Lemma fail_collecting xs e b col : fail xs e (set_collecting b col) = set_collecting (fail xs e b) col.
Proof. unfold fail. revert b. induction xs as [|x xs IH]; intros b; [done|]. cbn [foldl]. by rewrite <-IH. Qed.

Lemma fail_inflight xs e b n m : fail xs e (set_inflight b n m) = set_inflight (fail xs e b) n m.
Proof. unfold fail. revert b. induction xs as [|x xs IH]; intros b; [done|]. cbn [foldl]. by rewrite <-IH. Qed.

Lemma dispatch_inv cancelled carry items b :
  binv b → collecting b = CDispatch carry (DCheck items) → binv (dispatch c cancelled carry items b).
Proof.
  intros H Hc. set (gone := filter (λ it, cancelled it = true) items). set (active := filter (λ it, cancelled it = false) items).
  assert (items ≡ₚ gone ++ active) as Hsplit by apply filter_split.
  pose proof (bi_collector _ H) as Hok. rewrite Hc in Hok. destruct Hok as [Hlen _]. cbn in Hlen.
  assert (Z.of_nat (length active) <= batchLimit c) as Hlen'.
  { assert (length active <= length items)%nat as Hle; [|lia]. rewrite Hsplit, length_app. lia. }
  assert (∀ col, collector_items col ≡ₚ option_list carry ++ active → received col = [] → dispatched col = [] → token col = 0 →
    collector_ok col → binv (set_collecting (fail gone BCancelled b) col)) as H1.
  { intros col E1 E2 E3 E4 E5. apply fail_inv; rewrite ?Hc; try done. cbn. rewrite E1, Hsplit. solve_Permutation. }
  assert (∀ e, binv (set_collecting (fail active e (fail gone BCancelled b)) (CNext carry))) as H2.
  { intros e. pose proof (H1 (CDispatch carry (DCheck active)) ltac:(done) eq_refl eq_refl eq_refl (conj Hlen' I)) as Hi.
    pose proof (fail_inv _ active e (CNext carry) Hi) as Hf. rewrite fail_collecting in Hf. apply Hf; try done; simpl. solve_Permutation. }
  unfold dispatch. fold gone active. case_bool_decide as Ha; [apply H1; try done; rewrite Ha; by rewrite app_nil_r|].
  destruct (assemble c (encoded <$> active)) as [value|] eqn:Ea; [|apply H2].
  case_bool_decide as Hv; [apply H2|]. destruct (Z.ltb_spec (valueLimit c) (len value)); [apply H2|].
  by apply H1.
Qed.

Lemma budget_inv carry items value b :
  binv b → collecting b = CDispatch carry (DBudget items value) → binv (dispatch_budget carry items value b).
Proof.
  intros H Hc. pose proof (bi_collector _ H) as [Hok _]. rewrite Hc in Hok. pose proof (bi_budgets _ H) as [B1 B2 B3 B4 B5 B6].
  rewrite Hc in B3. cbn in B3. unfold flying in B3, B4. rewrite Hc in B3, B4. cbn [dispatched app] in B3, B4.
  unfold dispatch_budget. destruct (Z.ltb_spec (maxInflightEncodedByte - inflightB b) (len value)) as [Hlt|Hle].
  - destruct (books_fail b items (sending b ++ input b ++ option_list carry ++ mjoin (job_items <$> workers b)) BOverloaded (bi_books _ H))
      as (ans & hd & E & Hb); [unfold waiting; rewrite Hc; simpl; solve_Permutation|].
    rewrite fail_inflight, E. apply (binv_collector b _ H); try done; simpl. split; simpl; try done.
    + unfold queued. simpl. unfold queued in B1. by rewrite Hc in B1.
    + unfold queued. simpl. unfold queued in B2. by rewrite Hc in B2.
    + unfold flying. simpl. lia.
    + lia.
  - apply (binv_move b _ H); try done; simpl.
    + unfold waiting. simpl. by rewrite Hc.
    + split; simpl; try done.
      * unfold queued. simpl. unfold queued in B1. by rewrite Hc in B1.
      * unfold queued. simpl. unfold queued in B2. by rewrite Hc in B2.
      * unfold flying. simpl. lia.
      * unfold flying. simpl. fold (total (@len byte)). lia.
      * lia.
Qed.

Lemma token_inv carry items value b :
  binv b → collecting b = CDispatch carry (DToken items value) → inflight b < maxInflightBatches →
  binv (set_collecting (set_inflight b (inflight b + 1) (inflightB b)) (CDispatch carry (DBudget items value))).
Proof.
  intros H Hc Hlt. pose proof (bi_collector _ H) as [Hok _]. rewrite Hc in Hok. pose proof (bi_budgets _ H) as [B1 B2 B3 B4 B5 B6].
  apply (binv_move b _ H); try done; simpl.
  - unfold waiting. simpl. by rewrite Hc.
  - unfold queued, flying in B1, B2, B3, B4. rewrite Hc in B1, B2, B3, B4. cbn [received token dispatched app] in B1, B2, B3, B4.
    split; unfold queued, flying; cbn [queuedN queuedByte inflight inflightB collecting set_collecting set_inflight sending input workers
      received token dispatched app]; try done; lia.
Qed.

(** ** Workers *)

(** A worker changes stage: what it holds and what it has in flight. *)
Lemma worker_inv b i w w' b' :
  binv b → workers b !! i = Some w → workers b' = <[i := w']> (workers b) → collecting b' = collecting b →
  books (waiting b') (started b') (answers b') (returned b') (held b') (attempts b') (nextID b') → budgets b' →
  worker_ok (attempts b') w' → (∀ j x, j ≠ i → workers b !! j = Some x → worker_ok (attempts b') x) →
  (∀ k items value, w' = WPropose k items value → ∀ j items' value', j ≠ i → workers b !! j ≠ Some (WPropose k items' value')) →
  (∀ att, att ∈ attempts b' → value_ok (attItems att) (attValue att)) → binv b'.
Proof.
  intros [H1 H2 H3 H4 H5 H6] Hw Ew Ec Hb Hbu Hok Hother Hd Hatt. split; try done.
  - by rewrite Ec.
  - intros j x. rewrite Ew. intros [(<- & <- & _)|[Hne Hx]]%list_lookup_insert_Some; [done|]. by apply (Hother j).
  - intros j j' k items items' value value'. rewrite Ew.
    intros [(<- & E & _)|[Hne Hx]]%list_lookup_insert_Some [(<- & E' & _)|[Hne' Hx']]%list_lookup_insert_Some.
    + done.
    + exfalso. by eapply (Hd k items value E j').
    + exfalso. by eapply (Hd k items' value' E' j).
    + by eapply H5.
Qed.

(** Moves that keep what a worker has in flight. *)
Lemma worker_budgets b b' i w w' :
  budgets b → workers b !! i = Some w → workers b' = <[i := w']> (workers b) → busy w' = busy w → collecting b' = collecting b →
  sending b' = sending b → input b' = input b → queuedN b' = queuedN b → queuedByte b' = queuedByte b → inflight b' = inflight b →
  inflightB b' = inflightB b → budgets b'.
Proof.
  intros H Hw Ew Eb Ec E1 E2 E3 E4 E5 E6. destruct (workers_split busy _ i w Hw) as (rest & P1 & P2).
  apply (budgets_same b); try done; [unfold queued; by rewrite E1, E2, Ec|unfold flying; by rewrite Ew, Ec, P1, P2, Eb|by rewrite Ec].
Qed.

Lemma job_inv carry items value i b :
  binv b → collecting b = CDispatch carry (DSend items value) → workers b !! i = Some WIdle →
  binv (set_worker (set_collecting b (CNext carry)) i (WJob items value)).
Proof.
  intros H Hc Hw. pose proof (bi_collector _ H) as [Hok _]. rewrite Hc in Hok. pose proof (bi_budgets _ H) as Hbu.
  destruct (workers_split job_items _ i WIdle Hw) as (r1 & P1 & P2), (workers_split started_items _ i WIdle Hw) as (r2 & P3 & P4),
    (workers_split busy _ i WIdle Hw) as (r3 & P5 & P6). destruct H as [H1 H2 H3 H4 H5 H6]. split; simpl; try done.
  - eapply books_perm; [| |exact H1].
    + unfold waiting. simpl. rewrite Hc, P1, P2. simpl. solve_Permutation.
    + unfold started. simpl. by rewrite P3, P4.
  - apply (budgets_same b); try done; [unfold queued; simpl; by rewrite Hc| |simpl; by rewrite Hc].
    unfold flying. simpl. rewrite Hc, P5, P6. simpl. solve_Permutation.
  - intros j x [(<- & <- & _)|[Hne Hx]]%list_lookup_insert_Some; [done|by apply (H4 j)].
  - intros j j' k it it' v v' [(_ & ? & _)|[_ Hx]]%list_lookup_insert_Some [(_ & ? & _)|[_ Hx']]%list_lookup_insert_Some; try done. by eapply H5.
Qed.

Lemma job_closed_inv carry items value b :
  binv b → collecting b = CDispatch carry (DSend items value) →
  binv (set_collecting (fail items BNotReady (releaseInflight (len value) b)) (CNext carry)).
Proof.
  intros H Hc. pose proof (bi_budgets _ H) as [B1 B2 B3 B4 B5 B6].
  destruct (books_fail b items (sending b ++ input b ++ option_list carry ++ mjoin (job_items <$> workers b)) BNotReady (bi_books _ H))
    as (ans & hd & E & Hb); [unfold waiting; rewrite Hc; simpl; solve_Permutation|].
  unfold releaseInflight. rewrite fail_inflight, E. unfold queued, flying in B1, B2, B3, B4. rewrite Hc in B1, B2, B3, B4.
  cbn [received token dispatched app] in B1, B2, B3, B4. change (inflightB b = len value + total len (mjoin (busy <$> workers b))) in B4. cbn [length] in B3.
  apply (binv_collector b _ H); try done; simpl. unfold len in B4.
  split; unfold queued, flying; cbn [queuedN queuedByte inflight inflightB collecting set_collecting set_inflight set_answers sending input workers
    received token dispatched app]; try done; unfold len; lia.
Qed.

++++++++++++++++++++

**Task instructions:** Only the lines from the first line of the records through the line containing "intros H Hc. set" should be repeated, exactly as they appear.

**Written answer:**
Lemma fail_collecting xs e b col : fail xs e (set_collecting b col) = set_collecting (fail xs e b) col.
Proof. unfold fail. revert b. induction xs as [|x xs IH]; intros b; [done|]. cbn [foldl]. by rewrite <-IH. Qed.

Lemma fail_inflight xs e b n m : fail xs e (set_inflight b n m) = set_inflight (fail xs e b) n m.
Proof. unfold fail. revert b. induction xs as [|x xs IH]; intros b; [done|]. cbn [foldl]. by rewrite <-IH. Qed.

Lemma dispatch_inv cancelled carry items b :
  binv b → collecting b = CDispatch carry (DCheck items) → binv (dispatch c cancelled carry items b).
Proof.
  intros H Hc. set (gone := filter (λ it, cancelled it = true) items). set (active := filter (λ it, cancelled it = false) items).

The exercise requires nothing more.